Il tavolo di mercoledì sarà forse l'ultima tappa di un percorso lungo e tortuoso, iniziato il 24 maggio scorso, con l'obiettivo di tirare le fila sui temi della previdenza e delle politiche del lavoro. I punti cruciali da chiarire riguardano i lavoratori precoci, le categorie per l’Ape agevolata, l’anticipo di pensione a costo zero, l'importo dell’assegno sotto il quale non scattano le penalizzazioni. Tuttavia è probabile che anche l'incontro di questa settimana non sarà definitivo: per vedere un testo con le misure vere e proprie occorrerà attendere almeno la fine del mese di Ottobre.
Il problema sono, come sempre, le risorse. Da una parte c'è l'ampia platea di lavoratori interessati alla possibilità di andare prima in pensione (da 63 anni d’età, grazie all’Ape) dall'altra c'è la spesa pubblica. Bisognerà trovare un equilibrio. La parte sindacale preme per aumentare i beneficiari, il governo per limitarli. Lo stanziamento per il 2017 per tutto il pacchetto previdenziale (compreso il potenziamento della quattordicesima, le ricongiunzioni gratuite, l’aumento della no tax area) oscilla tra 1,8 e i 2 miliardi. Per i sindacati, invece, sono necessari almeno 2,5 miliardi.
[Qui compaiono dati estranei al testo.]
(* ===== verification/SerialPort.v ===== *)
(** * The serial port and its lock (host/src/cs71_protocol/transport.py, locking.py)

    [SerialTransport] over pyserial, which is a parameter, and [PortLock] over the advisory file locks of the operating
    system: a file is locked by at most one open handle, and closing the handle unlocks it. At the end both are the
    default dependencies of the switcher, and the theorems of HostCliSpec hold of it as it is installed. *)
From S2P Require Import Prelude PyString Errors Framing Transport Client Wiretap HostCli HostCliSpec.

(** ** [SerialTransport] *)

(** What the source uses of a [serial.Serial] object: its construction without a port, with or without
    [exclusive], its attributes, and its methods. *)
Record Pyserial (S : Type) := mkPyserial {
  importable : bool;
  new_serial : bool -> Z -> Z -> result S;
  backend_module : S -> string;
  set_dtr : bool -> M S exn unit;
  assign_port : string -> M S exn unit;
  open_port : M S exn unit;
  is_open : S -> bool;
  close_port : M S exn unit;
  serial_timeout : S -> option Z;
  set_timeout : option Z -> M S exn unit;
  serial_read : Z -> M S exn string;
  serial_write : string -> M S exn (option Z);
}.
Arguments importable {S}.
Arguments new_serial {S}.
Arguments backend_module {S}.
Arguments set_dtr {S}.
Arguments assign_port {S}.
Arguments open_port {S}.
Arguments is_open {S}.
Arguments close_port {S}.
Arguments serial_timeout {S}.
Arguments set_timeout {S}.
Arguments serial_read {S}.
Arguments serial_write {S}.

Record SerialTransport (S : Type) := mkSerialTransport { serial : S; guaranteed : bool }.
Arguments mkSerialTransport {S}.
Arguments serial {S}.
Arguments guaranteed {S}.

Definition supports_preopen_dtr_suppression (platform module : string) : bool :=
  bool_decide (platform = "win32") && bool_decide (module = "serial.serialwin32").

Section Serial.
Context {S : Type} (py : Pyserial S) (platform : string).

(** What [SerialTransport.open] leaves: the pyserial object it made, and its outcome. *)
Definition left_with (s : S) {A} (r : result A) : option S * result A := (Some s, r).

Definition construct (baudrate timeout : Z) : result S :=
  match new_serial py true baudrate timeout with
  | Err e => if isinstance e (Builtin TypeError) then new_serial py false baudrate timeout else Err e
  | r => r
  end.

(** From [raw.dtr = False] on. *)
Definition open_suppressed (port : string) (raw : S) : option S * result (SerialTransport S) :=
  match set_dtr py false raw with
  | (raw, Err _) => left_with raw (throw (Protocol DtrSuppressionError) "serial driver cannot suppress DTR before opening the port")
  | (raw, OutOfFuel) => left_with raw OutOfFuel
  | (raw, Ok _) =>
      if negb (supports_preopen_dtr_suppression platform (backend_module py raw))
      then left_with (close_port py raw).1
             (throw (Protocol DtrSuppressionError) "pre-open DTR suppression is only guaranteed for the Windows pyserial backend")
      else
        match (_ ← assign_port py port; open_port py) raw with
        | (raw, Ok _) => left_with raw (Ok (mkSerialTransport raw true))
        | (raw, Err e) =>
            if is_open py raw then
              match close_port py raw with
              | (raw, Err e') => left_with raw (Err e')
              | (raw, _) => left_with raw (Err e)
              end
            else left_with raw (Err e)
        | (raw, OutOfFuel) => left_with raw OutOfFuel
        end
  end.

Definition SerialTransport_open (port : string) (baudrate timeout : Z) : option S * result (SerialTransport S) :=
  if negb (importable py) then (None, throw (Builtin RuntimeError) "Install cs71-protocol[serial] to open serial ports")
  else
    match construct baudrate timeout with
    | Err e => (None, Err e)
    | OutOfFuel => (None, OutOfFuel)
    | Ok raw => open_suppressed port raw
    end.

(** The methods of an open transport, on its pyserial object. *)
Definition st_read (size : Z) (timeout : option Z) : M S exn string :=
  match timeout with
  | None => serial_read py size
  | Some timeout => fun s =>
      let previous := serial_timeout py s in
      let limited := match previous with None => timeout | Some p => Z.min p timeout end in
      try_case (_ ← set_timeout py (Some limited); serial_read py size)
        (fun data => _ ← set_timeout py previous; mret data)
        (fun e => _ ← set_timeout py previous; raise e) s
  end.
Definition st_write (data : string) : M S exn (option Z) := serial_write py data.
Definition st_reset : M S exn unit := _ ← set_dtr py false; set_dtr py true.
Definition st_close : M S exn unit := close_port py.

(** The port is opened on the supported backend only, after DTR was set low; nowhere else is [open] called: a
    refusal leaves the object as it was made, or closed. *)
Theorem serial_open_suppressed (port : string) (baudrate timeout : Z) :
  match SerialTransport_open port baudrate timeout with
  | (o, Ok tr) => exists raw low,
      construct baudrate timeout = Ok raw /\ set_dtr py false raw = (low, Ok tt)
      /\ platform = "win32" /\ backend_module py low = "serial.serialwin32"
      /\ (_ ← assign_port py port; open_port py) low = (serial tr, Ok tt) /\ o = Some (serial tr) /\ guaranteed tr = true
  | (_, Err e) => platform <> "win32" -> isinstance e (Protocol DtrSuppressionError) = true \/ construct baudrate timeout = Err e
      \/ importable py = false
  | (_, OutOfFuel) => True
  end.
Proof.
  unfold SerialTransport_open. destruct (importable py); cbn [negb]; [|cbn; by auto].
  destruct (construct baudrate timeout) as [raw|e|] eqn:Ec; [|by auto|done].
  unfold open_suppressed. destruct (set_dtr py false raw) as [low [[]|e|]] eqn:Ed; [|by left|done].
  destruct (supports_preopen_dtr_suppression _ _) eqn:Es; cbn [negb]; [|by left].
  apply andb_true_iff in Es as [Hp%bool_decide_eq_true Hm%bool_decide_eq_true].
  destruct ((_ ← assign_port py port; open_port py) low) as [raw2 [[]|e|]] eqn:Eo; [|destruct (is_open py raw2); [destruct (close_port py raw2) as [? [?|?|]]|]; intros Hn; by destruct (Hn Hp)|done].
  by exists raw, low.
Qed.
End Serial.

(** A bounded read gives the timeout back, whatever the read does. *)
Theorem read_restores_timeout {S} (py : Pyserial S) (size t : Z) (s : S) :
  (forall o s, (set_timeout py o s).2 = Ok tt /\ serial_timeout py (set_timeout py o s).1 = o) ->
  (forall n s, halts (serial_read py n s).2) ->
  serial_timeout py (st_read py size (Some t) s).1 = serial_timeout py s.
Proof.
  intros Hset Hread. unfold st_read, try_case, mbind, M_bind. destruct (Hset (Some (match serial_timeout py s with None => t | Some p => Z.min p t end)) s) as [H1 _].
  destruct (set_timeout py _ s) as [s1 [[]|e|]]; cbn in H1; try done. specialize (Hread size s1).
  destruct (serial_read py size s1) as [s2 [d|e|]]; cbn in *; [| |done];
    destruct (Hset (serial_timeout py s) s2) as [H2 H3]; destruct (set_timeout py (serial_timeout py s) s2) as [s3 [[]|e'|]]; cbn in *; done.
Qed.

(** ** [PortLock] *)

(** One process's lock object; [_file] is its handle. *)
Record PortLock := mkPortLock { path : string; _file : option nat }.

(** What is open and locked on the machine. [fcntl.flock] locks a whole file, [msvcrt.locking] bytes of it: those that
    start where the file pointer stands, which an appended byte leaves at the end of the file. Both belong to a handle,
    and a byte that one handle locked is written by no other. *)
Record Locks := mkLocks {
  open_files : gset nat;
  locked : gmap string nat;
  file_length : gmap string nat;
  byte_locks : gmap (string * nat) nat;
  next_handle : nat;
}.
Definition length_of (l : Locks) (q : string) : nat := default 0%nat (file_length l !! q).

(** What the system answers: its [os.name], and whether the directory can be made, the file opened and written, and a
    file unlocked. *)
Record FileSystem := mkFileSystem {
  os_name : string;
  mkdir : string -> option exn;
  open_append : string -> option exn;
  append_fails : string -> option exn;
  unlock_fails : option exn;
}.
Definition nt (fs : FileSystem) : bool := bool_decide (os_name fs = "nt").

Definition PortLock_init (digest : string -> string) (root port : string) : PortLock :=
  mkPortLock (root +:+ "/cs71-protocol/locks/" +:+ digest port +:+ ".lock") None.

Definition LM := M (PortLock * Locks) cli_exn.

(** [except OSError as exc: raise PortLockError(...)]; what is no [OSError] passes. *)
Definition lock_error (message : string) (e : exn) : cli_exn := if isinstance e (Builtin OSError) then PortLockError message else Raised e.

(** [handle.close()]: the system lets go of what the handle locked. *)
Definition close_handle (h : nat) (l : Locks) : Locks :=
  mkLocks (open_files l ∖ {[h]}) (filter (fun kv => kv.2 <> h) (locked l)) (file_length l) (filter (fun kv => kv.2 <> h) (byte_locks l))
    (next_handle l).

(** [open(self.path, "a+b")] *)
Definition open_handle (q : string) (l : Locks) : Locks :=
  mkLocks ({[next_handle l]} ∪ open_files l) (locked l) (<[q := length_of l q]> (file_length l)) (byte_locks l) (Datatypes.S (next_handle l)).

Definition permission_denied : exn := mk_exn (Builtin OSError) "[Errno 13] Permission denied".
Ma è probabile che ci sia spazio per ulteriori correttivi nel corso del prossimo anno, soprattutto per quanto riguarda i giovani nel contributivo puro.
Il governo, nell'ultimo incontro, aveva indicato: 600-700 milioni per l’Ape, l’anticipo pensionistico; 6-800 per estendere la quattordicesima; 250 per estendere la no tax area; 100 per le ricongiunzioni non onerose, e il resto per affrontare il problema dei lavoratori precoci. E forse questo rimane il vero scoglio che resta ora da superare. Secondo le stime dell’Inps sono 3,5 milioni i lavoratori che hanno almeno un anno di contributi versati prima dei 18 anni e che quindi per legge possono essere definiti a tutti gli effetti “precoci”. Ma non tutti oggi hanno già 41 anni di contributi (contro i 42 e 10 mesi necessari per l’uscita anticipata). Secondo il governo i precoci sono invece 80 mila.
Spaccata la posizione dei sindacati: Cisl e Uil hanno un atteggiamento più conciliante soprattutto rispetto all'anticipo pensionistico che viene visto come una parziale soluzione del problema della flessibilità in uscita non troppo distante, nel concreto, dalle proposte elaborate dal Parlamento negli ultimi anni. Contraria la Cgil che seppur attende di conoscere i costi effettivi per i lavoratori in termini di restituzione della rata del prestito pensionistico anticipa: “l'Ape è uno strumento finanziario, non previdenziale. Questo deve essere molto chiaro. In pratica, ha tutte le caratteristiche di un prestito sul quale abbiamo espresso sin da subito una posizione di contrarietà. È vero che durante il confronto si è aperta una discussione su alcune agevolazioni. Ma strutturalmente resta uno strumento che non vede il nostro consenso, è evidente che non siamo nelle condizioni di fare un accordo”. Quanto alle risorse, “Per le categorie svantaggiate, "al momento viene indicato un limite di reddito oltre il quale ci saranno dei costi per il lavoratore. Si ragiona su un limite di 1.500 euro lordi, che vuol dire circa 1.190 netti. Ma così resterebbe fuori una parte consistente del lavoro dipendente e anche di quello manifatturiero”. Significa che chi usufruirà dell'Ape al minimo si ritroverebbe con un assegno intorno agli 800 euro al mese.